*TASK ITEM*
Give again, word for word, every line below from the one that has "Lemma construct_positive (capacity" through the one that has "destruct (repeat_get_id (seqZ 0 C)", both included, and no others.

Stored data:
Lemma repeat_get_id q : ∀ s rest,
  available_ids s = q ++ rest →
  ∃ s', repeat_call (length q) get_id s = (Return q, s')
        ∧ available_ids s' = rest ∧ max_value s' = max_value s.
Proof.
  induction q as [|id q IH]; intros s rest Hq.
  - exists s. by cbn.
  - cbn [length repeat_call]. unfold mbind at 1, M_bind at 1.
    rewrite (get_id_front s id (q ++ rest) Hq).
    edestruct (IH {| max_value := max_value s; next_id := next_id s;
                     available_ids := q ++ rest;
                     used_ids := {[id]} ∪ used_ids s |} rest)
      as (s' & Hrun & Hrest & Hmax); [done|].
    exists s'. unfold mbind, M_bind. rewrite Hrun. by cbn.
Qed.

Lemma construct_nonpositive (capacity : Z) :
  capacity ≤ 0 → construct capacity = inl InvalidCapacity.
Proof.
  intros Hc. unfold construct, constructor_body. by rewrite decide_True.
Qed.

Lemma construct_positive (capacity : Z) :
  0 < capacity →
  construct capacity =
  inr {| max_value := capacity; next_id := 0;
         available_ids := seqZ 0 capacity; used_ids := ∅ |}.
Proof.
  intros Hc. unfold construct, constructor_body.
  rewrite decide_False by lia. unfold for_range.
  rewrite push_all_spec. cbn. by rewrite Z.sub_0_r.
Qed.

(** C4. Constructing a bounded allocator with a capacity [≤ 0] throws
    [InvalidCapacity] and yields no object; with a capacity [> 0] it yields
    the object whose free pool is [0, 1, ..., capacity - 1] in ascending
    order and whose used set is empty. *)
Theorem bounded_construct_spec (capacity : Z) :
  (capacity ≤ 0 → construct capacity = inl InvalidCapacity)
  ∧ (0 < capacity →
     ∃ s, construct capacity = inr s
          ∧ available_ids s = seqZ 0 capacity
          ∧ used_ids s = ∅
          ∧ max_value s = capacity).
Proof.
  split; intros Hc.
  - by apply construct_nonpositive.
  - eexists. split; [by apply construct_positive|done].
Qed.

(** C1. A bounded allocator of capacity [C ≥ 1]: the first [C] calls of
    [get_id] all return, their results are [C] distinct identifiers from
    [[0, C)] (indeed [0 .. C-1] in this order), and the next call throws
    [CapacityExhausted] and leaves the fields as they were. *)
Theorem bounded_exhaustion (C : Z) :
  1 ≤ C →
  ∃ s0 ids sC,
    construct C = inr s0
    ∧ repeat_call (Z.to_nat C) get_id s0 = (Return ids, sC)
    ∧ length ids = Z.to_nat C
    ∧ NoDup ids
    ∧ (∀ id, id ∈ ids → 0 ≤ id < C)
    ∧ ids = seqZ 0 C
    ∧ get_id sC = (Throw CapacityExhausted, sC).
Proof.
  intros HC.
  pose proof (construct_positive C ltac:(lia)) as Hnew.
  destruct (repeat_get_id (seqZ 0 C)
              {| max_value := C; next_id := 0;
                 available_ids := seqZ 0 C; used_ids := ∅ |} [])
    as (sC & Hrun & Hrest & _); [by rewrite app_nil_r|].
  rewrite length_seqZ in Hrun.
  eexists _, (seqZ 0 C), sC. split; [exact Hnew|]. cbn in Hrun.
  split_and!; try done.
  - apply length_seqZ.
  - apply NoDup_seqZ.
  - intros id Hid. apply elem_of_seqZ in Hid. lia.
  - by apply get_id_empty.
Qed.

Lemma bounded_exhaustion_witness :
  ∃ s0 ids sC,
    construct 3 = inr s0
    ∧ repeat_call (Z.to_nat 3) get_id s0 = (Return ids, sC)
    ∧ length ids = Z.to_nat 3
    ∧ NoDup ids
    ∧ (∀ id, id ∈ ids → 0 ≤ id < 3)
    ∧ ids = seqZ 0 3
    ∧ get_id sC = (Throw CapacityExhausted, sC).
Proof. apply (bounded_exhaustion 3). lia. Defined.

Lemma reclaim_id_invalid s id :
  id < 0 ∨ max_value s ≤ id ∨ id ∉ used_ids s →
  reclaim_id id s = (Throw (InvalidReclaim id), s).
Proof.
  intros Hbad. unfold reclaim_id, mbind, M_bind, gets. by rewrite decide_True.
Qed.

Lemma reclaim_id_valid s id :
  ¬ (id < 0 ∨ max_value s ≤ id ∨ id ∉ used_ids s) →
  reclaim_id id s =
  (Return (), {| max_value := max_value s; next_id := next_id s;
                 available_ids := available_ids s ++ [id];
                 used_ids := used_ids s ∖ {[id]} |}).
Proof.
  intros Hok. unfold reclaim_id, mbind, M_bind, gets. by rewrite decide_False.
Qed.

(** C5. [reclaim_id id] throws [InvalidReclaim] exactly when [id] is outside
    [[0, max_value)] or not in the used set; when it throws, the fields are
    unchanged; when it returns, [id] has left the used set and sits at the
    back of the free pool. *)
Theorem bounded_reclaim_spec (s : state) (id : Z) :
  ((reclaim_id id s).1 = Throw (InvalidReclaim id)
   ↔ (id < 0 ∨ max_value s ≤ id) ∨ id ∉ used_ids s)
  ∧ ((reclaim_id id s).1 = Return ()
     ↔ (0 ≤ id < max_value s) ∧ id ∈ used_ids s)
  ∧ ((reclaim_id id s).1 = Throw (InvalidReclaim id) →
     (reclaim_id id s).2 = s)
  ∧ ((reclaim_id id s).1 = Return () →
     used_ids (reclaim_id id s).2 = used_ids s ∖ {[id]}
     ∧ available_ids (reclaim_id id s).2 = available_ids s ++ [id]
     ∧ max_value (reclaim_id id s).2 = max_value s).
Proof.
  destruct (decide (id < 0 ∨ max_value s ≤ id ∨ id ∉ used_ids s)) as [Hbad|Hok].
  - rewrite (reclaim_id_invalid s id Hbad). cbn.
    split_and!; [split; [tauto|done] |split; [discriminate|] |done|done].
    intros [Hrange Hin]. destruct Hbad as [?|[?|?]]; [lia|lia|done].
  - rewrite (reclaim_id_valid s id Hok). cbn.
    assert (0 ≤ id < max_value s ∧ id ∈ used_ids s) as Hin.
    { destruct (decide (id ∈ used_ids s)); [|tauto]. split; [lia|done]. }
    split_and!; [split; [discriminate|] |done|discriminate|done].
    intros [[?|?]|?]; [lia|lia|tauto].
Qed.

Lemma bounded_inv_construct C s0 :
  construct C = inr s0 → bounded_inv C s0.
Proof.
  intros Hnew. destruct (decide (C ≤ 0)) as [Hle|Hgt].
  - rewrite construct_nonpositive in Hnew by done. discriminate.
  - rewrite construct_positive in Hnew by lia. injection Hnew as <-.
    unfold bounded_inv. cbn. split_and!; [done|apply NoDup_seqZ|set_solver|].
    rewrite size_empty, length_seqZ. lia.
Qed.

Lemma bounded_inv_get_id C s :
  bounded_inv C s → bounded_inv C (exec get_id s).
Proof.
  intros (Hmax & Hnd & Hdisj & Hsize). unfold exec.
  destruct (available_ids s) as [|id rest] eqn:Hq.
  - rewrite (get_id_empty s Hq). cbn. unfold bounded_inv. by rewrite Hq.
  - rewrite (get_id_front s id rest Hq). cbn.
    apply NoDup_cons in Hnd as [Hid Hrest].
    assert (id ∉ used_ids s) as Hfree.
    { intros Hin. apply (Hdisj id Hin). left. }
    unfold bounded_inv. cbn. split_and!; [done|done| |].
    + intros x [->%elem_of_singleton|Hx]%elem_of_union; [done|].
      intros Hxr. apply (Hdisj x Hx). by right.
    + rewrite size_union by set_solver. rewrite size_singleton.
      cbn in Hsize. lia.
Qed.

Lemma bounded_inv_reclaim_id C s id :
  bounded_inv C s → bounded_inv C (exec (reclaim_id id) s).
Proof.
  intros (Hmax & Hnd & Hdisj & Hsize). unfold exec.
  destruct (decide (id < 0 ∨ max_value s ≤ id ∨ id ∉ used_ids s)) as [Hbad|Hok].
  - by rewrite (reclaim_id_invalid s id Hbad).
  - rewrite (reclaim_id_valid s id Hok). cbn.
    assert (id ∈ used_ids s) as Hin.
    { destruct (decide (id ∈ used_ids s)); [done|tauto]. }
    unfold bounded_inv. cbn. split_and!; [done| | |].
    + apply NoDup_app. split_and!; [done| |apply NoDup_singleton].
      intros x Hx ->%list_elem_of_singleton. by apply (Hdisj id).
    + intros x [Hx Hne]%elem_of_difference [Hxq|Hxi]%elem_of_app.
      * by apply (Hdisj x).
      * apply list_elem_of_singleton in Hxi. set_solver.
    + rewrite size_difference by set_solver. rewrite size_singleton.
      rewrite length_app. cbn.
      assert (size (used_ids s) ≠ 0%nat) as Hpos.
      { intros H0%size_empty_inv. set_solver. }
      lia.
Qed.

*OUTPUT OF THE TASK*
Lemma construct_positive (capacity : Z) :
  0 < capacity →
  construct capacity =
  inr {| max_value := capacity; next_id := 0;
         available_ids := seqZ 0 capacity; used_ids := ∅ |}.
Proof.
  intros Hc. unfold construct, constructor_body.
  rewrite decide_False by lia. unfold for_range.
  rewrite push_all_spec. cbn. by rewrite Z.sub_0_r.
Qed.

(** C4. Constructing a bounded allocator with a capacity [≤ 0] throws
    [InvalidCapacity] and yields no object; with a capacity [> 0] it yields
    the object whose free pool is [0, 1, ..., capacity - 1] in ascending
    order and whose used set is empty. *)
Theorem bounded_construct_spec (capacity : Z) :
  (capacity ≤ 0 → construct capacity = inl InvalidCapacity)
  ∧ (0 < capacity →
     ∃ s, construct capacity = inr s
          ∧ available_ids s = seqZ 0 capacity
          ∧ used_ids s = ∅
          ∧ max_value s = capacity).
Proof.
  split; intros Hc.
  - by apply construct_nonpositive.
  - eexists. split; [by apply construct_positive|done].
Qed.

(** C1. A bounded allocator of capacity [C ≥ 1]: the first [C] calls of
    [get_id] all return, their results are [C] distinct identifiers from
    [[0, C)] (indeed [0 .. C-1] in this order), and the next call throws
    [CapacityExhausted] and leaves the fields as they were. *)
Theorem bounded_exhaustion (C : Z) :
  1 ≤ C →
  ∃ s0 ids sC,
    construct C = inr s0
    ∧ repeat_call (Z.to_nat C) get_id s0 = (Return ids, sC)
    ∧ length ids = Z.to_nat C
    ∧ NoDup ids
    ∧ (∀ id, id ∈ ids → 0 ≤ id < C)
    ∧ ids = seqZ 0 C
    ∧ get_id sC = (Throw CapacityExhausted, sC).
Proof.
  intros HC.
  pose proof (construct_positive C ltac:(lia)) as Hnew.
  destruct (repeat_get_id (seqZ 0 C)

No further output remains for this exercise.